(* ===== verification/MsgInv.v ===== *)
(** * System V messages: the invariant

    Each place where a thread stops has its part in the state: whether the thread
    counts in the references of a queue, whether it is the one that removes it,
    whether it has a message that is counted and not yet on a queue, and which
    message it is about to take.  The invariant relates the queues to the parts of
    all threads, among them the one that runs, and the log of what was sent and
    received to the contents of the queues.

    A thread that sleeps and was not woken is covered by a flag of its queue, which
    is alive, and a receiver has nothing to receive.  That a sender has no room is
    true only of runs that keep clear of some defects of the code: [calm] says that
    the run is one of them. *)

From Stdlib Require Import Sorted.
From S2P Require Import Prelude Ipc Msg.
Import Ipc Msg.

Module MsgInv.

(** ** Sums *)

Section sums.
Context {A : Type} (f : A -> Z).

Lemma msum_nonneg m : (forall x, 0 <= f x) -> 0 <= msum f m.
Proof.
  intros Hf. induction m as [|a x m Hn IH] using map_ind; [done|].
  rewrite msum_insert by done. pose proof (Hf x). lia.
Qed.

Lemma msum_le m a x : (forall x, 0 <= f x) -> m !! a = Some x -> f x <= msum f m.
Proof.
  intros Hf Hm. pose proof (msum_delete f m a x Hm). pose proof (msum_nonneg (delete a m) Hf). lia.
Qed.

Lemma msum_pos m : 0 < msum f m -> exists a x, m !! a = Some x /\ 0 < f x.
Proof.
  induction m as [|a x m Hn IH] using map_ind; [done|]. rewrite msum_insert by done. intros Hp.
  destruct (Z.lt_ge_cases 0 (f x)) as [Hx|Hx].
  - exists a, x. by rewrite lookup_insert_eq.
  - destruct IH as (b & y & Hb & Hy); [lia|]. exists b, y. split; [|done].
    rewrite lookup_insert_ne; [done|]. by intros ->; rewrite Hb in Hn.
Qed.

End sums.

Lemma msum_fmap {A} (f : A -> Z) (g : A -> A) m :
  (forall x, f (g x) = f x) -> msum f (g <$> m) = msum f m.
Proof.
  intros Hg. induction m as [|a x m Hn IH] using map_ind; [by rewrite fmap_empty|].
  rewrite fmap_insert, !msum_insert by (rewrite ?lookup_fmap, ?Hn; done). by rewrite Hg, IH.
Qed.

(** ** Flags of a queue *)

Lemma raise_has f g q : has f g = true -> flag (raise f q) g = true.
Proof. intros H. unfold flag. simpl. rewrite flag_lor, H. apply orb_true_r. Qed.
Lemma raise_keeps f g q : has f g = false -> flag (raise f q) g = flag q g.
Proof. intros H. unfold flag. simpl. rewrite flag_lor, H. apply orb_false_r. Qed.
Lemma lower_keeps f g q : clear g f = g -> flag (lower f q) g = flag q g.
Proof. intros H. unfold flag. simpl. by rewrite flag_clear, H. Qed.

(** ** The log *)

#[global] Instance msg_eq_dec : EqDecision msg.
Proof. solve_decision. Defined.

(** The queues as lists of messages: what the calls mean. *)
Definition contents (st : mst) : gmap Z (list msg) := que_msgs <$> ques st.

(** The messages that msgrcv(2) may take with a type: any with 0, those of the type
    with a positive one.  Of a negative type no more is said than that the message
    it takes, [m], is one of the queue. *)
Definition asks (typ : Z) (m x : msg) : bool :=
  if typ <? 0 then bool_decide (x = m) else (typ =? 0) || (msg_type x =? typ).

Fixpoint take_first (f : msg -> bool) (l : list msg) : option (msg * list msg) :=
  match l with
  | [] => None
  | m :: l' =>
      if f m then Some (m, l')
      else '(x, r) ← take_first f l'; Some (x, m :: r)
  end.

Definition spec_step (e : event) (s : gmap Z (list msg)) : option (gmap Z (list msg)) :=
  match e with
  | Created a => match s !! a with None => Some (<[a := []]> s) | Some _ => None end
  | Sent a m => l ← s !! a; Some (<[a := l ++ [m]]> s)
  | Received a typ m =>
      l ← s !! a; '(x, r) ← take_first (asks typ m) l; if decide (x = m) then Some (<[a := r]> s) else None
  | Removed a => _ ← s !! a; Some (delete a s)
  end.

Definition spec_run (l : list event) : option (gmap Z (list msg)) :=
  foldl (fun s e => s ← s; spec_step e s) (Some ∅) l.

Lemma spec_run_app l e s : spec_run l = Some s -> spec_run (l ++ [e]) = spec_step e s.
Proof. intros H. unfold spec_run in *. by rewrite foldl_app, H. Qed.

(** ** Lists of messages *)

Definition lens (l : list msg) : Z := foldr (fun m n => msg_len m + n) 0 l.

Lemma lens_app l l' : lens (l ++ l') = lens l + lens l'.
Proof. induction l as [|m l IH]; simpl; [done|]. unfold lens in *. simpl. lia. Qed.

Definition before (x y : msg) : Prop := msg_id x < msg_id y.

(** The message that a search finds, and the list without it. *)
Lemma find_split (f : msg -> bool) l m :
  List.find f l = Some m ->
  exists l1 l2, l = l1 ++ m :: l2 /\ f m = true /\ Forall (fun x => f x = false) l1.
Proof.
  induction l as [|x l IH]; simpl; [done|]. destruct (f x) eqn:E.
  - intros [= ->]. by exists [], l.
  - intros H. destruct (IH H) as (l1 & l2 & -> & Hm & Hl). exists (x :: l1), l2. split; [done|]. split; [done|].
    by constructor.
Qed.

Lemma find_mid (f : msg -> bool) l1 m l2 :
  f m = true -> Forall (fun x => f x = false) l1 -> List.find f (l1 ++ m :: l2) = Some m.
Proof. intros Hm. induction 1 as [|x l1 Hx _ IH]; simpl; [by rewrite Hm|]. by rewrite Hx. Qed.

Lemma find_none (f : msg -> bool) l : List.find f l = None <-> Forall (fun x => f x = false) l.
Proof.
  induction l as [|x l IH]; simpl; [by split|]. rewrite Forall_cons, <- IH. destruct (f x); [|by split; [|intros []]].
  split; [done|by intros []].
Qed.

Lemma sorted_app (l1 l2 : list msg) m :
  StronglySorted before (l1 ++ m :: l2) ->
  Forall (fun x => before x m) l1 /\ Forall (before m) l2 /\ StronglySorted before (l1 ++ l2).
Proof.
  induction l1 as [|x l1 IH]; simpl; intros H; apply StronglySorted_inv in H as [H1 H2].
  - by split_and!.
  - destruct (IH H1) as (H3 & H4 & H5). apply Forall_app in H2 as [H6 H7]. apply Forall_cons in H7 as [H7 H8].
    split_and!; [by constructor|done|]. constructor; [done|]. by apply Forall_app.
Qed.

Lemma sorted_snoc (l : list msg) m :
  StronglySorted before l -> Forall (fun x => before x m) l -> StronglySorted before (l ++ [m]).
Proof.
  induction l as [|x l IH]; simpl; intros H1 H2; [repeat constructor|].
  apply StronglySorted_inv in H1 as [H1 H3]. apply Forall_cons in H2 as [H2 H4].
  constructor; [by apply IH|]. apply Forall_app. split; [done|]. by repeat constructor.
Qed.

(** Taking a message off by its number. *)
Lemma remove_mid l1 m l2 :
  StronglySorted before (l1 ++ m :: l2) ->
  List.filter (fun x => negb (is_msg m x)) (l1 ++ m :: l2) = l1 ++ l2.
Proof.
  intros H. destruct (sorted_app l1 l2 m H) as (H1 & H2 & _). unfold before, is_msg in *.
  assert (Hid : forall l, Forall (fun x => msg_id x <> msg_id m) l ->
    List.filter (fun x => negb (msg_id x =? msg_id m)) l = l).
  { induction 1 as [|x l Hx _ IH]; simpl; [done|]. rewrite (proj2 (Z.eqb_neq _ _) Hx). simpl. by rewrite IH. }
  rewrite List.filter_app. simpl. rewrite Z.eqb_refl. simpl. rewrite !Hid; [done| |].
  - eapply Forall_impl; [exact H2|]. simpl. lia.
  - eapply Forall_impl; [exact H1|]. simpl. lia.
Qed.

Lemma take_first_mid (f : msg -> bool) l1 m l2 :
  f m = true -> Forall (fun x => f x = false) l1 -> take_first f (l1 ++ m :: l2) = Some (m, l1 ++ l2).
Proof. intros Hm. induction 1 as [|x l1 Hx _ IH]; simpl; [by rewrite Hm|]. by rewrite Hx, IH. Qed.

(** What [msg_lookup] finds is what the type asks for. *)
Lemma take_first_asked typ l1 m l2 :
  StronglySorted before (l1 ++ m :: l2) ->
  msg_matches typ m = true -> Forall (fun x => msg_matches typ x = false) l1 ->
  take_first (asks typ m) (l1 ++ m :: l2) = Some (m, l1 ++ l2).
Proof.
  intros Hs Hm H1. unfold asks, msg_matches in *. destruct (Z.ltb_spec typ 0) as [Hn|Hn].
  - apply take_first_mid; [by rewrite bool_decide_true|]. destruct (sorted_app _ _ _ Hs) as (Hb & _).
    eapply Forall_impl; [exact Hb|]. intros x Hx. apply bool_decide_false. intros ->. unfold before in Hx. lia.
  - cbn [andb] in *. apply take_first_mid; [by rewrite orb_false_r in Hm; rewrite (Z.eqb_sym _ typ)|].
    eapply Forall_impl; [exact H1|]. intros x. cbn. by rewrite orb_false_r, (Z.eqb_sym typ (msg_type x)).
Qed.

(** Who looks for a message still finds it when another one goes. *)
Lemma find_other (f : msg -> bool) l1 x l2 m :
  List.find f (l1 ++ x :: l2) = Some m -> m <> x -> List.find f (l1 ++ l2) = Some m.
Proof.
  induction l1 as [|y l1 IH]; simpl; [destruct (f x); [by intros [= ->]|done]|].
  destruct (f y); [done|]. apply IH.
Qed.

Lemma find_snoc (f : msg -> bool) l x m : List.find f l = Some m -> List.find f (l ++ [x]) = Some m.
Proof. induction l as [|y l IH]; simpl; [done|]. by destruct (f y). Qed.

(** ** Parts of threads *)

Definition holds (a : Z) (l : pc) : bool :=
  match l with
  | SSleep l | SAlloc l | SCopy l => s_que l =? a
  | RSleep l | RCopy l _ => r_que l =? a
  | CSet b _ | CStat b => b =? a
  | _ => false
  end.

Definition removes (a : Z) (l : pc) : bool := match l with DSleep b => b =? a | _ => false end.
Definition fills (l : pc) : bool := match l with SCopy _ => true | _ => false end.
Definition picks (a i : Z) (l : pc) : bool :=
  match l with RCopy l m => (r_que l =? a) && (msg_id m =? i) | _ => false end.

(** How many threads have a part, with the one that runs at [l]. *)
Definition one (P : pc -> bool) (l : pc) : Z := if P l then 1 else 0.
Definition tot (st : mst) (l : pc) (P : pc -> bool) : Z :=
  msum (fun t => one P (t_pc t)) (threads st) + one P l.

Lemma one_nonneg P l : 0 <= one P l.
Proof. unfold one. by destruct (P l). Qed.

Lemma tot_ge st l P : one P l <= tot st l P.
Proof.
  unfold tot. pose proof (msum_nonneg (fun t => one P (t_pc t)) (threads st) (fun t => one_nonneg P (t_pc t))). lia.
Qed.

Lemma tot_nonneg st l P : 0 <= tot st l P.
Proof. pose proof (tot_ge st l P). pose proof (one_nonneg P l). lia. Qed.

Lemma tot_thread st l P tid t :
  threads st !! tid = Some t -> one P (t_pc t) + one P l <= tot st l P.
Proof.
  intros Ht. unfold tot.
  pose proof (msum_le (fun t => one P (t_pc t)) (threads st) tid t (fun t => one_nonneg P (t_pc t)) Ht). simpl in *. lia.
Qed.

(** A thread that is in no call. *)
Definition idle : pc := Ret 0 0 ONone.

(** ** What holds of a queue, of a place and of a sleeper *)

Record msg_ok (m : msg) : Prop := MsgOk {
  mo_type : 0 <= msg_type m;
  mo_len : msg_len m = Z.of_nat (length (concat (msg_data m)));
  mo_max : msg_len m <= MSGMNB;
}.

Section inv.
Variable (calm : Prop).

Record que_ok (n : Z) (q : que) : Prop := QueOk {
  qo_cbytes : msg_cbytes (q_ds q) = u64 (lens (que_msgs q));
  qo_qnum : msg_qnum (q_ds q) = u64 (Z.of_nat (length (que_msgs q)));
  qo_msgs : Forall msg_ok (que_msgs q);
  qo_sorted : StronglySorted before (que_msgs q);
  qo_serial : Forall (fun m => msg_id m < n) (que_msgs q);
  qo_qbytes : 1 <= msg_qbytes (q_ds q) <= MSGMNB;
  qo_ix : 1 <= que_ix q;
  qo_seq : inu 15 (seq (msg_perm (q_ds q)));
  qo_room : calm -> lens (que_msgs q) <= msg_qbytes (q_ds q);
}.

Definition pc_ok (st : mst) (l : pc) : Prop :=
  match l with
  | SSleep l | SAlloc l | SCopy l => 0 <= s_sz l <= MSGMNB
  | RCopy l m => exists q, ques st !! r_que l = Some q /\ msg_lookup q (r_typ l) = Some m
  | _ => True
  end.

(** Between taking a message and waking the senders the count is short by one. *)
Definition slack (r : pc) : Z := match r with RSleep _ => 1 | _ => 0 end.

(** There is no room for the sender. *)
Definition blocked (st : mst) (r : pc) (q : que) (l : snd) : Prop :=
  msg_qbytes (q_ds q) - lens (que_msgs q) < s_sz l \/
  (msgtql limits <= num_msgs st + slack r /\ maxmsgs st <> 0).

(** [l] is the place of the sleeper, [r] that of the thread that runs. *)
Definition asleep_ok (st : mst) (r l : pc) : Prop :=
  match l with
  | SSleep l => exists q, ques st !! s_que l = Some q /\ flag q MSGQ_DYING = false /\
                  flag q MSGQ_WRITERS = true /\ (calm -> blocked st r q l)
  | RSleep l => exists q, ques st !! r_que l = Some q /\ flag q MSGQ_DYING = false /\
                  flag q MSGQ_READERS = true /\ msg_lookup q (r_typ l) = None
  | DSleep a => 0 < tot st r (holds a)
  | _ => True
  end.

Definition ix_of (st : mst) (a : Z) : Z := match ques st !! a with Some q => que_ix q | None => 0 end.

Record inv (st : mst) (r : pc) : Prop := Inv {
  iv_refs : forall a q, ques st !! a = Some q -> que_references q = tot st r (holds a);
  iv_held : forall a, 0 < tot st r (holds a) -> is_Some (ques st !! a);
  iv_sorted : StronglySorted Z.lt (ix_of st <$> msg_queues st);
  iv_live : forall a, a ∈ msg_queues st <-> exists q, ques st !! a = Some q /\ flag q MSGQ_DYING = false;
  iv_dying : forall a q, ques st !! a = Some q -> flag q MSGQ_DYING = true -> tot st r (removes a) = 1;
  iv_removes : forall a, 0 < tot st r (removes a) -> exists q, ques st !! a = Some q /\ flag q MSGQ_DYING = true;
  iv_nques : num_ques st = Z.of_nat (size (ques st));
  iv_nmsgs : num_msgs st = msum (fun q => Z.of_nat (length (que_msgs q))) (ques st) + tot st r fills;
  iv_que : forall a q, ques st !! a = Some q -> que_ok (serial st) q;
  iv_pc : forall tid t, threads st !! tid = Some t -> pc_ok st (t_pc t);
  iv_run : pc_ok st r;
  iv_picks : forall a i, tot st r (picks a i) <= 1;
  iv_asleep : forall tid t, threads st !! tid = Some t -> t_awake t = false -> asleep_ok st r (t_pc t);
  iv_woken : forall tid t a, threads st !! tid = Some t -> t_awake t = true -> t_pc t = DSleep a ->
    tot st idle (holds a) = 0;
  iv_log : spec_run (log st) = Some (contents st);
}.

End inv.

End MsgInv.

********************

> **PROBLEM REQUIREMENTS**:
Only the lines from the one containing "msg_qbytes (q_ds q) - lens" through the one containing "flag q MSGQ_READERS" are to be retyped, both boundary lines included, with no other material.

> **REPLY**:
  msg_qbytes (q_ds q) - lens (que_msgs q) < s_sz l \/
  (msgtql limits <= num_msgs st + slack r /\ maxmsgs st <> 0).

(** [l] is the place of the sleeper, [r] that of the thread that runs. *)
Definition asleep_ok (st : mst) (r l : pc) : Prop :=
  match l with
  | SSleep l => exists q, ques st !! s_que l = Some q /\ flag q MSGQ_DYING = false /\
                  flag q MSGQ_WRITERS = true /\ (calm -> blocked st r q l)
  | RSleep l => exists q, ques st !! r_que l = Some q /\ flag q MSGQ_DYING = false /\
                  flag q MSGQ_READERS = true /\ msg_lookup q (r_typ l) = None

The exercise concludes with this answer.